Ecstatic was how Ronnie Lazaro, long revered as one of Philippine cinema’s finest actors, felt after winning the Best Actor Award at the 32nd Gawad Urian held recently at the CCP Complex for the multi-awarded Cinema One Original movie “Yanggaw.”

Lazaro, now 51, admits in full honesty that he has waited some 27 years for this award to come from the prestigious award-giving body, founded by scholars, film critics, and award-winning writers in the 70s. Actually, this is Ronnie’s second after winning the Best Actor trophy in the relatively new Cinema One Originals Film Festival in 2008.

Becoming momentarily oblivious to his audience and to the lengthy rounds of applause that greeted him upon stepping on stage to receive his trophy, the actor who impressed the world with his cinematic gem Boatman in 1985 started his speech in Ilonggo (his native tongue, which was also the language used in Yanggaw) much to the amusement of the audience.

Lazaro received his first nomination for a Gawad Urian in 1982 for Best Supporting Actor for Peque Gallaga’s “Oro Plata Mata.” In 1984, he was nominated for Best Actor for “Boatman” and in 2004, for “Ebolusyon ng Isang Pamilyang Pilipino.”

In “Yanggaw,” Lazaro plays the father of a close-knit family who lives in a faraway town of a province where its denizens strongly believe in superstitious beliefs. When his daughter becomes ill, no doctor could cure her, little did they know that she was slowly transforming into an aswang. This leaves the father torn between his daughter and his family.

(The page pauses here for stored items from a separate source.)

(** ** Enough fuel *)

(** [parse fuel] gives [a] and leaves [t] wherever the text is [s]. *)
Definition parses (k : nat) (parse : nat → lexm ast_node) (s : string) (a : ast_node) (t : string) : Prop :=
  ∀ fuel lx, at_ lx s → (8 * strlen s + k <= fuel)%nat → gives (parse fuel) lx a t.

Lemma parses_check_field f r a t :
  field_src f = true →
  (∀ lx, at_ lx (String " " r) → gives (parse_condition (AstField f)) lx a t) →
  parses 2 parse_check (f +:+ String " " r) a t.
Proof.
  intros Hf Hc fuel lx Hat Hfuel Q H. destruct fuel as [|fuel]; [lia|]. cbn [parse_check].
  unfold text_fuel. apply wp_bind, wp_bind, wp_ret, wp_ret, wp_bind.
  assert (Hhead : match f +:+ String " " r with String c _ => is_blank c = false | "" => True end).
  { destruct (field_src_head f Hf) as (c & f' & -> & Ha). apply alpha_facts in Ha as (_ & Hb & _). exact Hb. }
  eapply x_noblank; [exact Hat|done|]. intros lx1 Hat1 _.
  apply wp_bind. eapply x_find; [exact Hat1|].
  pose proof (field_no_paren f Hf "" r eq_refl) as Hp. cbn in Hp |- *. rewrite Hp.
  apply wp_bind. eapply gives_field_name; [done|exact Hat1|]. intros lx2 Hat2 Ht2.
  apply wp_bind. eapply gives_field_remainder; [exact Hat2|done|]. intros lx3 Hat3. by apply Hc.
Qed.

(** A condition that starts with neither "not" gives what [parse_check]
    gives. *)
Lemma parses_not_check s a t :
  match s with String c _ => is_blank c = false | EmptyString => True end →
  notblank_len s = None → strncmp0 s "not(" 4 = false →
  parses 2 parse_check s a t → parses 3 parse_not s a t.
Proof.
  intros Hb Hn Hp Hc fuel lx Hat Hfuel Q H. destruct fuel as [|fuel]; [lia|]. cbn [parse_not].
  unfold text_fuel. apply wp_bind, wp_bind, wp_ret, wp_ret, wp_bind.
  eapply x_noblank; [exact Hat|done|]. intros lx1 Hat1 _. apply wp_bind. cbn [not_loop].
  apply wp_bind.
  eapply (x_regex U (RGX_NOTBLANK, notblank_len)); [apply list_elem_of_lookup; by exists 0%nat|exact Hat1|].
  cbn [snd]. rewrite Hn. apply wp_ret, wp_bind. eapply x_find; [exact Hat1|].
  cbn [strlen]. rewrite Hp. apply wp_bind, Hc; [done|lia|]. intros lx2 Hat2. by apply wp_ret, H.
Qed.

(** No connective follows. *)
Definition no_word (t : string) : Prop :=
  match t with
  | String c _ => is_blank c = false
  | EmptyString => True
  end ∧ strncmp0 t "and" 3 = false ∧ strncmp0 t "or" 2 = false.

Lemma follow_no_word t : follow t → no_word t.
Proof. destruct t as [|c t]; [done|]. intros ->. done. Qed.

Lemma parses_and_not s a t :
  match s with String c _ => is_blank c = false | EmptyString => True end →
  follow t → parses 3 parse_not s a t → parses 4 parse_and s a t.
Proof.
  intros Hb Ht%follow_no_word Hn fuel lx Hat Hfuel Q H. destruct Ht as (Ht1 & Ht2 & _).
  destruct fuel as [|fuel]; [lia|]. cbn [parse_and].
  apply wp_bind. eapply x_noblank; [exact Hat|done|]. intros lx1 Hat1 _.
  apply wp_bind, Hn; [done|lia|]. intros lx2 Hat2.
  apply wp_bind. eapply x_noblank; [exact Hat2|done|]. intros lx3 Hat3 _.
  destruct fuel as [|fuel]; [lia|]. cbn [and_loop].
  apply wp_bind. eapply x_find; [exact Hat3|]. cbn [strlen]. rewrite Ht2. by apply wp_ret, H.
Qed.

Lemma parses_or_and s a t :
  match s with String c _ => is_blank c = false | EmptyString => True end →
  follow t → parses 4 parse_and s a t → parses 5 parse_or s a t.
Proof.
  intros Hb Ht%follow_no_word Hn fuel lx Hat Hfuel Q H. destruct Ht as (Ht1 & _ & Ht2).
  destruct fuel as [|fuel]; [lia|]. cbn [parse_or].
  apply wp_bind. eapply x_noblank; [exact Hat|done|]. intros lx1 Hat1 _.
  apply wp_bind, Hn; [done|lia|]. intros lx2 Hat2.
  apply wp_bind. eapply x_noblank; [exact Hat2|done|]. intros lx3 Hat3 _.
  destruct fuel as [|fuel]; [lia|]. cbn [or_loop].
  apply wp_bind. eapply x_find; [exact Hat3|]. cbn [strlen]. rewrite Ht2. by apply wp_ret, H.
Qed.

Lemma parses_embedded s a t :
  match s with String c _ => is_blank c = false | EmptyString => True end →
  parses 5 parse_or s a (String ")" t) → parses 6 parse_embedded_remainder s a t.
Proof.
  intros Hb Ho fuel lx Hat Hfuel Q H. destruct fuel as [|fuel]; [lia|]. cbn [parse_embedded_remainder].
  apply wp_bind. eapply x_noblank; [exact Hat|done|]. intros lx1 Hat1 _.
  apply wp_bind, Ho; [done|lia|]. intros lx2 Hat2.
  apply wp_bind. eapply x_noblank; [exact Hat2|done|]. intros lx3 Hat3 _.
  apply wp_bind. x_find. intros lx4 Hat4 _. by apply wp_ret, H.
Qed.

Lemma parses_paren_check s a t :
  match s with String c _ => is_blank c = false | EmptyString => True end →
  parses 5 parse_or s a (String ")" t) → parses 2 parse_check (String "(" s) a t.
Proof.
  intros Hb Ho fuel lx Hat Hfuel Q H. destruct fuel as [|fuel]; [cbn in Hfuel; lia|]. cbn [parse_check].
  cbn [strlen] in Hfuel.
  unfold text_fuel. apply wp_bind, wp_bind, wp_ret, wp_ret, wp_bind.
  eapply x_noblank; [exact Hat|done|]. intros lx1 Hat1 _. apply wp_bind. x_find. intros lx2 Hat2 _.
  eapply (parses_embedded s); [done|done|exact Hat2|lia|done].
Qed.

Lemma parses_paren s a t :
  match s with String c _ => is_blank c = false | EmptyString => True end →
  parses 5 parse_or s a (String ")" t) → parses 3 parse_not (String "(" s) a t.
Proof. intros Hb Ho. apply parses_not_check; [done..|]. by apply parses_paren_check. Qed.

Lemma parses_not_not s a t :
  match s with String c _ => is_blank c = false | EmptyString => True end →
  parses 5 parse_or s a (String ")" t) → parses 3 parse_not ("not (" +:+ s) (AstUnary UNARY_OP_NOT a) t.
Proof.
  intros Hb Ho fuel lx Hat Hfuel Q H. destruct fuel as [|fuel]; [cbn in Hfuel; lia|].
  cbn [strlen String.append] in Hfuel. cbn [parse_not].
  unfold text_fuel. apply wp_bind, wp_bind, wp_ret, wp_ret, wp_bind.
  eapply x_noblank; [exact Hat|done|]. intros lx1 Hat1 _. apply wp_bind.
  pose proof (at_input_len _ _ Hat) as Hi. cbn in Hi.
  destruct (strlen (lx_input lx)) as [|n]; [lia|]. cbn [not_loop]. apply wp_bind.
  eapply (x_regex U (RGX_NOTBLANK, notblank_len)); [apply list_elem_of_lookup; by exists 0%nat|exact Hat1|].
  change (RGX_NOTBLANK, notblank_len).2 with notblank_len.
  replace (notblank_len ("not (" +:+ s)) with (Some 4%nat) by reflexivity.
  split; [cbn; lia|]. intros lx2 Hat2 _. cbn in Hat2. apply wp_bind.
  eapply (x_regex U (RGX_NOTBLANK, notblank_len)); [apply list_elem_of_lookup; by exists 0%nat|exact Hat2|].
  change (RGX_NOTBLANK, notblank_len).2 with notblank_len.
  replace (notblank_len (String "(" s)) with (@None nat) by reflexivity.
  apply wp_ret, wp_bind. x_find. apply wp_bind.
  eapply (parses_paren_check s); [done|done|exact Hat2|cbn; lia|]. intros lx3 Hat3. by apply wp_ret, H.
Qed.

Lemma parses_and_and s1 s2 a b t :
  follow t →
  parses 3 parse_not (String "(" s1) a (" and (" +:+ s2) → parses 3 parse_not (String "(" s2) b t →
  (strlen s2 < strlen s1)%nat →
  parses 4 parse_and (String "(" s1) (AstBool BINARY_BOOL_OP_AND a b) t.
Proof.
  intros Ht%follow_no_word Ha Hb Hl fuel lx Hat Hfuel Q H. destruct Ht as (Ht1 & Ht2 & _).
  destruct fuel as [|fuel]; [cbn in Hfuel; lia|]. cbn [parse_and]. cbn [strlen] in Hfuel.
  apply wp_bind. eapply x_noblank; [exact Hat|done|]. intros lx1 Hat1 _.
  apply wp_bind, Ha; [done|cbn; lia|]. intros lx2 Hat2.
  apply wp_bind. eapply (x_blank U " "); [exact Hat2|done|done|]. intros lx3 Hat3 _.
  destruct fuel as [|fuel]; [lia|]. cbn [and_loop].
  apply wp_bind. x_find. intros lx4 Hat4 _. cbn in Hat4. apply wp_bind. unfold bool_operand.
  apply wp_bind. eapply (x_blank U " "); [exact Hat4|done|done|]. intros lx5 Hat5 _.
  cbn [negb streq String.eqb]. apply wp_fmap, Hb; [done|cbn; lia|]. intros lx6 Hat6.
  apply wp_bind. eapply wp_lift; [done|].
  apply wp_bind. eapply x_noblank; [exact Hat6|done|]. intros lx7 Hat7 _.
  destruct fuel as [|fuel]; [lia|]. cbn [and_loop].
  apply wp_bind. eapply x_find; [exact Hat7|]. cbn [strlen]. rewrite Ht2. by apply wp_ret, H.
Qed.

In his Urian triumph, Lazaro thanked everyone from his co-stars to Yanggaw’s director and screenplay writer Richard Somes to Cinema One Executive Producer Ronald Arguelles for founding and producing the Cinema One Originals. This is because such digital film festival provided a platform for new film-makers and actors to demonstrate their talents which forever changed the landscape of Philippine movie-making. Since Cinema One Originals’ inception in 2005, a handful of its movies have been attracting attention locally and abroad. “Yanggaw,” in its case, has been exhibited last May in the Hong Kong International Film Festival. In June, it was an official selection and awed audiences in the New York International Film Festival.